WHAT YOU ARE ASKED TO DO: As you look over the data below, please find each line where the word "None" appears, then copy it.

RECORDS FOR THIS TASK:

(** The run of a send with text, by the answer to the publication. *)
Lemma sendMessage_run (u : User.t) (w : SendAnswers) (σ : Store State) :
  blank (newMessage (comp σ)) = false →
  let sent :=
    with_messages
      (messages (comp σ)
       ++ [{| Message.id := JS.toString (send_now w 0%nat);
              Message.content := newMessage (comp σ);
              Message.userId := User.id u;
              Message.userName := senderName u;
              Message.timestamp := send_now w 1%nat;
              Message.type := user |}])
      (comp σ) in
  let asked := with_requests (requests (world σ) ++ [publication u σ]) (world σ) in
  sendMessage u w σ =
  (Ok tt,
   match published w with
   | Ok _ =>
       {| comp := with_newMessage EmptyString sent;
          world := if mentionsAssistant (newMessage (comp σ))
                   then with_timers
                          (timers (world σ)
                           ++ [(time (world σ) + 500,
                                ShowTyping (newMessage (comp σ)))])
                          asked
                   else asked |}
   | Throw e =>
       {| comp := sent;
          world := with_console
                     (console (world σ) ++ [("Failed to send message:", e)])
                     asked |}
   end).
Proof.
  intros Hblank. cbv zeta. unfold sendMessage, publication. cbn.
  rewrite trim_blank, Hblank. cbn.
  destruct (published w) as [[]|e]; cbn; [| done].
  by destruct (mentionsAssistant (newMessage (comp σ))).
Qed.

(** X20. A send of the team chat with an empty input or with white space
    only does nothing: no message is added, nothing is published, no timer
    is set. *)
Theorem team_send_without_text_does_nothing (u : User.t) (w : SendAnswers)
    (σ : Store State) :
  blank (newMessage (comp σ)) = true → sendMessage u w σ = (Ok tt, σ).
Proof.
  intros Hblank. unfold sendMessage. cbn. by rewrite trim_blank, Hblank.
Qed.

(** X21. When the publication of a team message is rejected, the message is
    in the transcript all the same and the input keeps its text; the error
    is logged, nothing is scheduled and no completion is requested. Sending
    again, with the publication rejected again, puts the same text in the
    transcript a second time. *)
Theorem team_send_with_rejected_publication_keeps_the_text (u : User.t)
    (w w2 : SendAnswers) (σ : Store State) (e e2 : Exn) :
  blank (newMessage (comp σ)) = false →
  published w = Throw e → published w2 = Throw e2 →
  let σ' := exec (sendMessage u w) σ in
  let σ'' := exec (sendMessage u w2) σ' in
  outcome (sendMessage u w) σ = Ok tt
  ∧ newMessage (comp σ') = newMessage (comp σ)
  ∧ timers (world σ') = timers (world σ)
  ∧ requests (world σ') = requests (world σ) ++ [publication u σ]
  ∧ console (world σ') = console (world σ) ++ [("Failed to send message:", e)]
  ∧ ∃ m m2, messages (comp σ') = messages (comp σ) ++ [m]
            ∧ messages (comp σ'') = messages (comp σ) ++ [m; m2]
            ∧ Message.content m = newMessage (comp σ)
            ∧ Message.content m2 = newMessage (comp σ)
            ∧ Message.type m = user ∧ Message.type m2 = user.
Proof.
  intros Hblank E1 E2 σ' σ''.
  pose proof (sendMessage_run u w σ Hblank) as H1. cbv zeta in H1.
  rewrite E1 in H1.
  assert (Hσ' : σ' = snd (sendMessage u w σ)) by done.
  rewrite H1 in Hσ'. cbn in Hσ'.
  assert (Hblank' : blank (newMessage (comp σ')) = false) by (by rewrite Hσ').
  pose proof (sendMessage_run u w2 σ' Hblank') as H2. cbv zeta in H2.
  rewrite E2 in H2.
  assert (Hσ'' : σ'' = snd (sendMessage u w2 σ')) by done.
  rewrite H2 in Hσ''. cbn in Hσ''.
  unfold outcome. rewrite H1, Hσ''. cbn. rewrite Hσ'. cbn.
  split_and!; try done.
  eexists _, _. rewrite <- app_assoc. by split_and!.
Qed.

(** X22. A team message that is published clears the input and adds the
    message of the user; it sets a timer, due 500 ms later, exactly when
    the text has one of the words ai, analyze or help in any case, also
    inside a longer word. No completion is requested by the send itself. *)
Theorem team_reply_is_scheduled_exactly_for_the_trigger_words (u : User.t)
    (w : SendAnswers) (σ : Store State) :
  blank (newMessage (comp σ)) = false →
  published w = Ok tt →
  let text := newMessage (comp σ) in
  let σ' := exec (sendMessage u w) σ in
  newMessage (comp σ') = EmptyString
  ∧ requests (world σ') = requests (world σ) ++ [publication u σ]
  ∧ (∃ m, messages (comp σ') = messages (comp σ) ++ [m]
          ∧ Message.content m = text ∧ Message.type m = user
          ∧ Message.userName m = senderName u)
  ∧ (calls_assistant text →
     timers (world σ') = timers (world σ) ++ [(time (world σ) + 500, ShowTyping text)])
  ∧ (¬ calls_assistant text → timers (world σ') = timers (world σ))
  ∧ (∀ pre post, calls_assistant (pre +:+ "ai" +:+ post)).
Proof.
  intros Hblank Hp text σ'.
  pose proof (sendMessage_run u w σ Hblank) as H1. cbv zeta in H1.
  rewrite Hp in H1.
  assert (Hσ' : σ' = snd (sendMessage u w σ)) by done.
  rewrite H1 in Hσ'. cbn in Hσ'. fold text in Hσ'.
  pose proof (mentionsAssistant_spec text) as Hspec. fold (calls_assistant text) in Hspec.
  rewrite Hσ'. cbn. split_and!; try done.
  - destruct (mentionsAssistant text); by cbn.
  - by eexists.
  - intros Hcall. apply Hspec in Hcall. by rewrite Hcall.
  - intros Hno. destruct (mentionsAssistant text); [| done].
    destruct Hno. by apply Hspec.
  - intros pre post. left. by exists pre, "ai", post.
Qed.

(** X23. A message from the realtime channel is appended when its kind is
    chat and ignored otherwise. The appended message takes its id, text,
    sender and time from the delivered one, with the name Unknown User when
    no display name comes with it and the type of a user message when no
    type comes with it. Nothing is compared with the transcript: a message
    that is delivered twice is in the transcript twice. *)
Theorem realtime_messages_are_appended_as_delivered (message : RealtimeMessage)
    (σ : Store State) :
  let σ' := exec (onRealtimeMessage message) σ in
  outcome (onRealtimeMessage message) σ = Ok tt
  ∧ world σ' = world σ
  ∧ (kind message ≠ "chat" → σ' = σ)
  ∧ (kind message = "chat" →
     ∃ m, messages (comp σ') = messages (comp σ) ++ [m]
          ∧ messages (comp (exec (onRealtimeMessage message) σ'))
            = messages (comp σ) ++ [m; m]
          ∧ Message.id m = id message
          ∧ Message.content m = content message
          ∧ Message.userId m = userId message
          ∧ Message.timestamp m = timestamp message
          ∧ (displayName message = None ∨ displayName message = Some EmptyString →
             Message.userName m = "Unknown User")
          ∧ (∀ c n, displayName message = Some (String c n) →
               Message.userName m = String c n)
          ∧ (type message = None → Message.type m = user)
          ∧ (∀ t, type message = Some t → Message.type m = t)).
Proof.
  cbv zeta. unfold exec, outcome, onRealtimeMessage.
  destruct (String.eqb (kind message) "chat") eqn:E; cbn.
  - apply String.eqb_eq in E. split_and!; [done | done | done |].
    intros _. eexists. split; [reflexivity |]. cbn.
    rewrite <- app_assoc. split_and!; try done.
    all: intros; repeat match goal with
                   | H : _ ∨ _ |- _ => destruct H
                   | H : _ = _ |- _ => rewrite H
                   end; done.
  - apply String.eqb_neq in E. by split_and!.
Qed.

(** X24. The transcript of the team chat is written in four places. A send,
    a timer and a delivery from the realtime channel each leave the
    transcript from before in place and add at most one message.
    [loadMessages], which the effect on the active channel calls, is the one
    place that discards messages: it replaces the transcript, whatever it
    held, by the four sample messages, and touches nothing else, so that
    the input, the typing flag and the pending timers stay as they are. *)
Theorem team_transcript_grows_until_the_channel_is_loaded (u : User.t)
    (w : SendAnswers) (f : Timer) (a : TimerAnswers) (message : RealtimeMessage)
    (now : nat → Z) (σ : Store State) :
  (∃ more, messages (comp (exec (sendMessage u w) σ)) = messages (comp σ) ++ more
           ∧ (length more ≤ 1)%nat)
  ∧ (∃ more, messages (comp (exec (fire f a) σ)) = messages (comp σ) ++ more
             ∧ (length more ≤ 1)%nat)
  ∧ (∃ more, messages (comp (exec (onRealtimeMessage message) σ))
             = messages (comp σ) ++ more
             ∧ (length more ≤ 1)%nat)
  ∧ (let σ' := exec (loadMessages now) σ in
     messages (comp σ') = sampleMessages now
     ∧ length (messages (comp σ')) = 4%nat
     ∧ (∀ m, m ∈ messages (comp σ') → Message.id m ∈ ["1"; "2"; "3"; "4"])
     ∧ newMessage (comp σ') = newMessage (comp σ)
     ∧ activeChannel (comp σ') = activeChannel (comp σ)
     ∧ isAiTyping (comp σ') = isAiTyping (comp σ)
     ∧ world σ' = world σ).
Proof.
  split_and!.
  - destruct (blank (newMessage (comp σ))) eqn:Hblank.
    + unfold exec. rewrite team_send_without_text_does_nothing by done.
      exists []. by rewrite app_nil_r; split; [| cbn; lia].
    + pose proof (sendMessage_run u w σ Hblank) as H1. cbv zeta in H1.
      unfold exec. rewrite H1. destruct (published w); cbn; by eexists [_].
  - unfold exec, fire, generateAIResponse. destruct f; cbn.
    + exists []. by rewrite app_nil_r; split; [| cbn; lia].
    + destruct (completion a); cbn; by eexists [_].
  - unfold exec, onRealtimeMessage.
    destruct (String.eqb (kind message) "chat"); cbn.
    + by eexists [_].
    + exists []. by rewrite app_nil_r; split; [| cbn; lia].
  - cbn. split_and!; try done.
    intros m Hm. repeat (apply elem_of_cons in Hm as [-> | Hm]; [set_solver |]).
    by apply elem_of_nil in Hm.
Qed.

End TeamChatMore.

Lemma team_send_without_text_witness :
  blank (ChatWorkspace.newMessage (comp Fixture.team_idle)) = true
  ∧ ChatWorkspace.sendMessage Sample.ada Sample.publish_ok Fixture.team_idle
    = (Ok tt, Fixture.team_idle).
Proof.
  split; [reflexivity |].
  by apply (team_send_without_text_does_nothing Sample.ada Sample.publish_ok
              Fixture.team_idle).
Defined.

Lemma team_send_with_rejected_publication_witness :
  (blank (ChatWorkspace.newMessage (comp Sample.team)) = false
   ∧ ChatWorkspace.published Sample.publish_rejected = Throw (Failure "offline"))
  ∧ let σ' := exec (ChatWorkspace.sendMessage Sample.ada Sample.publish_rejected)
                Sample.team in
    let σ'' := exec (ChatWorkspace.sendMessage Sample.ada Sample.publish_rejected) σ' in
    ChatWorkspace.newMessage (comp σ') = "Can someone HELP with the roster?"
    ∧ (Message.content <$> ChatWorkspace.messages (comp σ''))
      = ["Can someone HELP with the roster?"; "Can someone HELP with the roster?"].
Proof.
  split; [by split |].
  destruct (team_send_with_rejected_publication_keeps_the_text Sample.ada
              Sample.publish_rejected Sample.publish_rejected Sample.team
              (Failure "offline") (Failure "offline") eq_refl eq_refl eq_refl)
    as (_ & Hn & _ & _ & _ & (m & m2 & _ & Hm & Hc & Hc2 & _)).
  cbv zeta. rewrite Hn, Hm. cbn. by rewrite Hc, Hc2.
Defined.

SOLUTION:
          ∧ (displayName message = None ∨ displayName message = Some EmptyString →
          ∧ (type message = None → Message.type m = user)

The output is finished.